Las Vegas Sun

April 19, 2024

Director: Yucca nuke dump an ‘extreme stretch’

Sun Topics

WASHINGTON - The planned 2020 opening of the Yucca Mountain nuclear waste dump is now an "extreme stretch," the outgoing director of the project said today.

It is unlikely the repository 90 miles north of Las Vegas can be approved in three yeas as planned, while potential federal budget cuts fueled by Nevada's political opposition will make it difficult to build the project on time.

"That date is in significant jeopardy," said Edward Sproat, the Energy Department's project director, a Bush administraion appointee who will be stepping down in January. "That's going to be an extreme stretch to make."

Sproat could not estimate when the waste dump could open.

Even though the department has achieved a series of important milestones since Sproat took over the project in 2006, the future remains uncertain.

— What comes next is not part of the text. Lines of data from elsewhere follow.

(** The three passes, started at a root. *)
Lemma computeToplevel_root (fuel r : nat) (st : Store) :
  forest st → r < length st → length st ≤ fuel → parent_of st r = None →
  ∃ st', computeToplevel fuel st r = Ok st'
    ∧ same_shape st st'
    ∧ (∀ j, ¬ within st r j → st' !! j = st !! j)
    ∧ (∀ j t', within st r j → st' !! j = Some t' → complete st' t').
Proof.
  intros F Hr Hfuel Hroot.
  destruct (selfTime_correct fuel r st F Hr) as (st1 & d & Hrun1 & Hun1 & Hfr1 & _ & Hpost1);
    [lia|].
  pose proof (unchanged_but_shape _ _ skeleton_set_times _ _ Hun1) as Hsh1.
  pose proof (same_shape_forest _ _ Hsh1 F) as F1.
  pose proof (same_shape_length _ _ Hsh1) as L1.
  destruct (preorder_root attributableURL set_attributableURL resolveURL None
              (λ _ _, eq_refl) (λ _ _ _, eq_refl) skeleton_set_attributableURL
              fuel r st1 F1)
    as (st2 & Hrun2 & Hun2 & Hfr2 & Hpost2); [lia | lia | |].
  { by rewrite (same_shape_parent_of _ _ _ Hsh1). }
  pose proof (unchanged_but_shape _ _ skeleton_set_attributableURL _ _ Hun2) as Hsh2.
  pose proof (same_shape_forest _ _ Hsh2 F1) as F2.
  pose proof (same_shape_length _ _ Hsh2) as L2.
  destruct (preorder_root group set_group resolveGroup None
              (λ _ _, eq_refl) (λ _ _ _, eq_refl) skeleton_set_group fuel r st2 F2)
    as (st3 & Hrun3 & Hun3 & Hfr3 & Hpost3); [lia | lia | |].
  { by rewrite (same_shape_parent_of _ _ _ Hsh2), (same_shape_parent_of _ _ _ Hsh1). }
  pose proof (unchanged_but_shape _ _ skeleton_set_group _ _ Hun3) as Hsh3.
  assert (W12 : ∀ j, within st1 r j ↔ within st r j)
    by (intros j; by apply same_shape_within_iff).
  assert (W23 : ∀ j, within st2 r j ↔ within st1 r j)
    by (intros j; by apply same_shape_within_iff).
  exists st3. split; [|split; [|split]].
  - unfold computeToplevel.
    destruct (lookup_lt_is_Some_2 st r Hr) as [task Htask]. rewrite Htask.
    unfold parent_of in Hroot. rewrite Htask in Hroot. simpl in Hroot. rewrite Hroot.
    rewrite Hrun1. simpl. rewrite attributableURL_preorder, Hrun2. simpl.
    rewrite taskGroup_preorder. exact Hrun3.
  - eapply same_shape_trans; [exact Hsh1|]. eapply same_shape_trans; [exact Hsh2 | exact Hsh3].
  - intros j Hj. rewrite Hfr3, Hfr2, Hfr1; [reflexivity | exact Hj | |].
    + by rewrite W12.
    + by rewrite W23, W12.
  - intros j t3 Hw Hj3.
    pose proof (unchanged_but_view set_group None timing_view st2 st3 (λ _ _, eq_refl) Hun3)
      as HT3.
    pose proof (unchanged_but_view set_group None url_view st2 st3 (λ _ _, eq_refl) Hun3)
      as HU3.
    pose proof (unchanged_but_view set_attributableURL None timing_view st1 st2
                  (λ _ _, eq_refl) Hun2) as HT2.
    destruct (view_lookup_Some timing_view st2 st3 j t3 HT3 Hj3) as (t2 & Hj2 & E32).
    destruct (view_lookup_Some url_view st2 st3 j t3 HU3 Hj3) as (t2' & Hj2' & E32').
    rewrite Hj2 in Hj2'. injection Hj2' as <-.
    destruct (view_lookup_Some timing_view st1 st2 j t2 HT2 Hj2) as (t1 & Hj1 & E21).
    split; [|split].
    + apply (timed_view st2 st3 t2 t3 HT3 E32).
      apply (timed_view st1 st2 t1 t2 HT2 E21).
      apply (Hpost1 j t1); [exact Hw | exact Hj1].
    + rewrite (parentURL_view st2 st3 t2 t3 HU3 E32').
      assert (Esk : skeleton t3 = skeleton t2) by (unfold url_view in E32'; congruence).
      assert (EU : attributableURL t3 = attributableURL t2)
        by (unfold url_view in E32'; congruence).
      destruct (skeleton_fields _ _ Esk) as (-> & _). rewrite EU.
      apply (Hpost2 j t2); [by rewrite W12 | exact Hj2].
    + apply (Hpost3 j t3); [by rewrite W23, W12 | exact Hj3].
Qed.

(** The loop over the array: the tasks below the roots met so far are complete. *)
Lemma toplevel_loop (fuel : nat) (st0 : Store) :
  forest st0 → length st0 ≤ fuel →
  ∀ (m k : nat) (st : Store),
    k + m = length st0 → same_shape st0 st →
    (∀ j t r, st !! j = Some t → r < k → parent_of st0 r = None → within st0 r j →
              complete st t) →
    ∃ st', foldM (computeToplevel fuel) st (seq k m) = Ok st'
      ∧ same_shape st0 st'
      ∧ (∀ j t r, st' !! j = Some t → r < k + m → parent_of st0 r = None →
                  within st0 r j → complete st' t).
Proof.
  intros F0 Hfuel. induction m as [|m IH]; intros k st Hk Hsh Hinv.
  { exists st. split; [reflexivity|]. split; [exact Hsh|].
    intros j t r Hj Hr. apply (Hinv j t r Hj). lia. }
  pose proof (same_shape_forest _ _ Hsh F0) as F.
  pose proof (same_shape_length _ _ Hsh) as L.
  assert (Hklt : k < length st) by lia.
  destruct (parent_of st0 k) as [p|] eqn:Hpk.
  - (* not a root: [continue] *)
    destruct (IH (S k) st) as (st' & Hrun & Hsh' & Hinv'); [lia | exact Hsh | |].
    + intros j t r Hj Hr Hroot. apply (Hinv j t r Hj); [|exact Hroot].
      destruct (decide (r = k)) as [->|]; [congruence | lia].
    + exists st'. split; [|split; [exact Hsh'|]].
      * simpl. unfold computeToplevel at 1.
        rewrite <- (same_shape_parent_of _ _ _ Hsh) in Hpk.
        apply parent_of_Some in Hpk as (task & -> & ->). simpl. exact Hrun.
      * intros j t r Hj Hr. apply (Hinv' j t r Hj). lia.
  - (* a root *)
    destruct (computeToplevel_root fuel k st F Hklt) as (st1 & Hrun1 & Hsh1 & Hfr1 & Hpost1);
      [lia | by rewrite (same_shape_parent_of _ _ _ Hsh) |].
    destruct (IH (S k) st1) as (st' & Hrun & Hsh' & Hinv'); [lia | | |].
    + by eapply same_shape_trans.
    + intros j t r Hj Hr Hroot Hw.
      destruct (decide (r = k)) as [->|Hne].
      * apply (Hpost1 j t); [|exact Hj]. by rewrite (same_shape_within_iff _ _ _ _ Hsh).
      * assert (Hout : ¬ within st0 k j).
        { intros Hwk. apply Hne. by eapply (roots_unique st0 r k j). }
        assert (Hj0 : st !! j = Some t) by (rewrite <- Hfr1; [exact Hj|];
          by rewrite (same_shape_within_iff _ _ _ _ Hsh)).
        apply (complete_ext st).
        -- intros c Hc. apply Hfr1. rewrite (same_shape_within_iff _ _ _ _ Hsh).
           apply (outside_root_child st0 F0 k j c Hpk Hout).
           rewrite <- (same_shape_children_of _ _ _ Hsh).
           by rewrite (children_of_Some st j t Hj0).
        -- intros p Hp. apply Hfr1. rewrite (same_shape_within_iff _ _ _ _ Hsh).
           apply (outside_parent st0 F0 k j p Hout).
           rewrite <- (same_shape_parent_of _ _ _ Hsh). apply parent_of_Some. eauto.
        -- apply (Hinv j t r Hj0); [lia | exact Hroot | exact Hw].
    + exists st'. split; [|split; [exact Hsh'|]].
      * simpl. rewrite Hrun1. simpl. exact Hrun.
      * intros j t r Hj Hr. apply (Hinv' j t r Hj). lia.
Qed.

Lemma computedTasks_ok (traceEvents : list TraceEvent) (st0 : Store) :
  _createTasksFromEvents traceEvents = Ok st0 →
  ∃ st, computedTasks traceEvents = Ok st ∧ same_shape st0 st ∧ computed st.
Proof.
  intros H0. destruct (createTasksFromEvents_reconstructed _ _ H0) as (s & <- & R).
  pose proof (rec_forest s R) as F.
  destruct (toplevel_loop (length (tasks s)) (tasks s) F (le_n _)
              (length (tasks s)) 0 (tasks s)) as (st & Hrun & Hsh & Hinv).
  - reflexivity.
  - apply same_shape_refl.
  - intros j t r _ Hr. lia.
  - exists st. split; [|split; [exact Hsh|]].
    + unfold computedTasks. rewrite H0. exact Hrun.
    + intros j t Hj.
      assert (Hlt : j < length (tasks s)).
      { rewrite <- (same_shape_length _ _ Hsh). by eapply lookup_lt_Some. }
      destruct (below_a_root (tasks s) F j Hlt) as (r & Hr & Hroot & Hw).
      apply (Hinv j t r Hj); [simpl; lia | exact Hroot | exact Hw].
Qed.

(* ================================================================== *)
(** * The second loop of [getMainThreadTasks] *)
(* ================================================================== *)

(** The loop over the indices [k, k + m): it either rewrites every task of the
    range, each of them having a finite self-time afterwards, or throws at a
    task whose self-time is not finite. *)
Lemma normalize_loop (firstTs : number) (m k : nat) (st : Store) :
  k + m ≤ length st →
  (∃ out, foldM (normalizeBody firstTs) st (seq k m) = Ok out
     ∧ (∀ i, out !! i = if decide (k ≤ i < k + m)
                        then normalize firstTs <$> st !! i else st !! i)
     ∧ (∀ i t, k ≤ i < k + m → st !! i = Some t →
               isFinite (selfTime (normalize firstTs t)) = true))
  ∨ (foldM (normalizeBody firstTs) st (seq k m) = Throw InvalidTimingError
     ∧ ∃ i t, k ≤ i < k + m ∧ st !! i = Some t
              ∧ isFinite (selfTime (normalize firstTs t)) = false).
Proof.
  revert k st. induction m as [|m IH]; intros k st Hlen.
  { left. exists st. split; [reflexivity|]. split.
    - intros i. rewrite decide_False; [reflexivity | lia].
    - intros i t Hi. lia. }
  destruct (lookup_lt_is_Some_2 st k) as [task Htask]; [lia|].
  assert (Hbody : normalizeBody firstTs st k =
            if isFinite (selfTime (normalize firstTs task))
            then Ok (<[k := normalize firstTs task]> st)
            else Throw InvalidTimingError).
  { unfold normalizeBody. rewrite Htask. reflexivity. }
  change (seq k (S m)) with (k :: seq (S k) m). cbn [foldM]. rewrite Hbody.
  destruct (isFinite (selfTime (normalize firstTs task))) eqn:Hfin; cbn [bind].
  2:{ right. split; [reflexivity|]. exists k, task. repeat split; [lia | lia | done | done]. }
  set (st1 := <[k := normalize firstTs task]> st).
  assert (Hne : ∀ i, i ≠ k → st1 !! i = st !! i).
  { intros i Hi. apply list_lookup_insert_ne. lia. }
  destruct (IH (S k) st1) as [(out & Hrun & Hout & Hall)|(Hrun & i & t & Hi & Ht & Hnf)].
  { unfold st1. rewrite length_insert. lia. }
  - left. exists out. split; [exact Hrun|]. split.
    + intros i. rewrite Hout. destruct (decide (i = k)) as [->|Hik].
      * rewrite decide_False by lia. rewrite decide_True by lia.
        unfold st1. rewrite list_lookup_insert_eq by lia. by rewrite Htask.
      * rewrite (Hne i Hik).
        destruct (decide (S k ≤ i < S k + m)), (decide (k ≤ i < k + S m));
          try reflexivity; lia.
    + intros i t Hi Ht. destruct (decide (i = k)) as [->|Hik].
      * rewrite Htask in Ht. by injection Ht as <-.
      * apply (Hall i); [lia|]. by rewrite (Hne i Hik).
  - right. split; [exact Hrun|]. exists i, t. repeat split; try lia; try done.
    rewrite <- (Hne i); [exact Ht | lia].
Qed.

Sproat said the department would require up to $2 billion annually to construct the dump if its application is approved in coming years. That's more than four times what Yucca receives annually from Congress now.

Senate Majority Leader Harry Reid has convinced Congress to severely cut Yucca's budget and has promised more funding cuts next year when President-elect Barack Obama takes office.

Reid has cut $100 million annually from the Yucca budget since becoming majority leader in 2006, gutting it by more than 20 percent a year.

Obama opposes Yucca Mountain, and has also vowed to pull back the license application.